Paura delle persone, anche da parte di quelle “in salute” che, sempre più spesso preoccupate della possibilità di ammalarsi, accettano o addirittura richiedono più test diagnostici oppure trattamenti, fino al punto di venire monitorati digitalmente riguardo alle proprie funzioni fondamentali senza che solide prove scientifiche abbiano dimostrato dei benefici reali derivanti da questo “controllo” capillare [8].

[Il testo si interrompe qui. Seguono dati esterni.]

Definition chain_from_dict (d : jtext) : result StageActivationChain :=
  rid ← get_or d "request_id" (TStr "") ≫= str_of_jtext;
  proofs ← get_or d "proofs" (TArr []) ≫= iter_jtext;
  proofs ← result_mapM stage_proof_from_dict proofs;
  Ok {| sac_request_id := rid; sac_proofs := proofs |}.

(** Why a chain is refused. *)
Inductive ChainFault : Type :=
| EmptyChain
| NotContiguous (got expected : Z)
| BrokenBetween (k : Z)
| BrokenEntry
| BrokenExit
| WrongRequest
| InvalidStage (index : Z) (node : string).

(** The first stage whose index is not its position. *)
Fixpoint check_indices (expected : Z) (stages : list StageActivationProof) : option ChainFault :=
  match stages with
  | [] => None
  | p :: rest => if sap_stage_index p =? expected then check_indices (expected + 1) rest
                 else Some (NotContiguous (sap_stage_index p) expected)
  end.

(** The first stage whose output is not the input of the next. *)
Fixpoint check_links (k : Z) (stages : list StageActivationProof) : option ChainFault :=
  match stages with
  | p :: ((q :: _) as rest) =>
      if bool_decide (sap_output_activation_hash p = sap_input_activation_hash q) then check_links (k + 1) rest
      else Some (BrokenBetween k)
  | _ => None
  end.

(** [verify_internal_links]; [None] is [True]. *)
Definition verify_internal_links (c : StageActivationChain) : option ChainFault :=
  match sorted_proofs c with
  | [] => Some EmptyChain
  | stages =>
      match check_indices 0 stages with Some f => Some f | None => check_links 0 stages end
  end.

Definition verify_continuity (c : StageActivationChain) (prompt_hash_hex output_hash_hex : string) : option ChainFault :=
  match verify_internal_links c with
  | Some f => Some f
  | None =>
      if negb (bool_decide (sap_input_activation_hash <$> head (sorted_proofs c) = Some prompt_hash_hex)) then Some BrokenEntry
      else if negb (bool_decide (sap_output_activation_hash <$> last (sorted_proofs c) = Some output_hash_hex)) then Some BrokenExit
      else None
  end.

Definition topology_node_ids (c : StageActivationChain) : list string := sap_stage_node_id <$> sorted_proofs c.

(** [chain_supports_topology] for the positions of a topology; [None] is [True]. *)
Definition chain_supports_topology (c : StageActivationChain) (positions : option (dict (Z * Z) string))
  : option ChainFault :=
  match positions with
  | None => None
  | Some positions =>
      let by_stage i := (filter (λ kv : (Z * Z) * string, kv.1.1 = i) positions).*2 in
      match filter (λ p, sap_stage_node_id p ∉ by_stage (sap_stage_index p)) (sac_proofs c) with
      | [] => None
      | p :: _ => Some (InvalidStage (sap_stage_index p) (sap_stage_node_id p))
      end
  end.

(** ** The attestation of a stage *)

Definition activation_hash (blob : bytes) : string := sha256_hex blob.

(** [environ.get("PRSM_STAGE_PROOF_BIND_ATTESTATION")] is the argument. *)
Definition stage_proof_bind_attestation_enabled (setting : option string) : bool :=
  bool_decide (lower (strip (default "" setting)) ∈ ["1"; "true"; "yes"; "on"]).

Paura avvertita dai medici che, per timore di omettere un trattamento potenzialmente efficace oppure un test diagnostico che generi più informazioni, trascurano i possibili effetti sfavorevoli di quello stesso trattamento o di quel test. Paura provata dai sistemi sanitari e da decisori istituzionali che, pur di non negare alle persone l’accesso a un trattamento o a un test diagnostico (per esempio alcuni tipi di screening), sembrano sottovalutarne i possibili risvolti negativi. In medicina, incertezza significa che non esiste una scelta giusta per tutti, ma anche che, al tempo stesso, esiste una scelta giusta per ciascuno. Approdare a quest’ultima, tuttavia, richiede tempo per valutare le prove scientifiche, per conoscere chi si ha di fronte, per capire e pesare vantaggi e svantaggi individuali di un trattamento o di nessun trattamento, e per definire cosa è realmente importante per quella persona. Il tempo sembra uno degli avanzamenti di cui abbiamo più bisogno. Potrà aiutarci in questo l’“innovazione”? La tesi centrale dell’ultimo libro di Eric Topol, Deep medicine [9], si concentra proprio su questo aspetto: se innovazione deve essere – in questo caso riferita ai sistemi contemporanei di intelligenza artificiale – essa deve intervenire e supportare proprio là dove c’è più bisogno, come la carenza di tempo nel rapporto medico-paziente. Il viaggio dell’essere umano è costellato di innovazioni e non è l’innovazione in sé che dobbiamo temere, ma solo il fatto che da questa possa non scaturire del valore autentico. Come l’Ulisse omerico, tutti noi ci entusiasmiamo per ciò che pensiamo possa aiutarci a curare meglio: tuttavia, proprio come Ulisse, dovremmo avere il coraggio di distinguere Itaca dal canto delle sirene.

Bibliografia

[1] Jinha AE. Article 50 million: An estimate of the number of scholarly articles in existence. Learned Publishing 2010;23:258-63.
[2] Khan MS, Lateef N, Siddiqi TJ, et al. Level and prevalence of spin in published cardiovascular randomized clinical trial reports with statistically nonsignificant primary outcomes: a systematic review. JAMA Netw Open 2019:2:e192622.
[3] Prasad V, Cifu A. Medical reversal: why we must raise the bar before adopting new technologies. Yale J Biol Med 2011;84:471-8.
[4] Herrera-Perez D, Haslam A, Crain T, et al. Meta-research: a comprehensive review of randomized clinical trials in three medical journals reveals 396 medical reversals.
eLife 2019;8:e45183.
[5] Gyawali B, Hey SP, Kesselheim AS. Assessment of the clinical benefit of cancer drugs receiving accelerated approval. JAMA Intern Med 2019; May 28.
[6] Mandrola J, Cifu A, Prasad V, Foy A. The case for being a medical conservative. Am J Med 2019 Mar 6. pii: S0002-9343(19)30167-6.
[7] Zygmunt Bauman. Liquid fear. Cambridge: Polity Press, 2006.
[8] Vogt H, Hofmann B, Getz L. The new holism: P4 systems medicine and the medicalization of health and life itself. Med Health Care Philos 2016;19:307-23.
[9] Eric Topol. Deep Medicine. New York: Basic Books, 2019.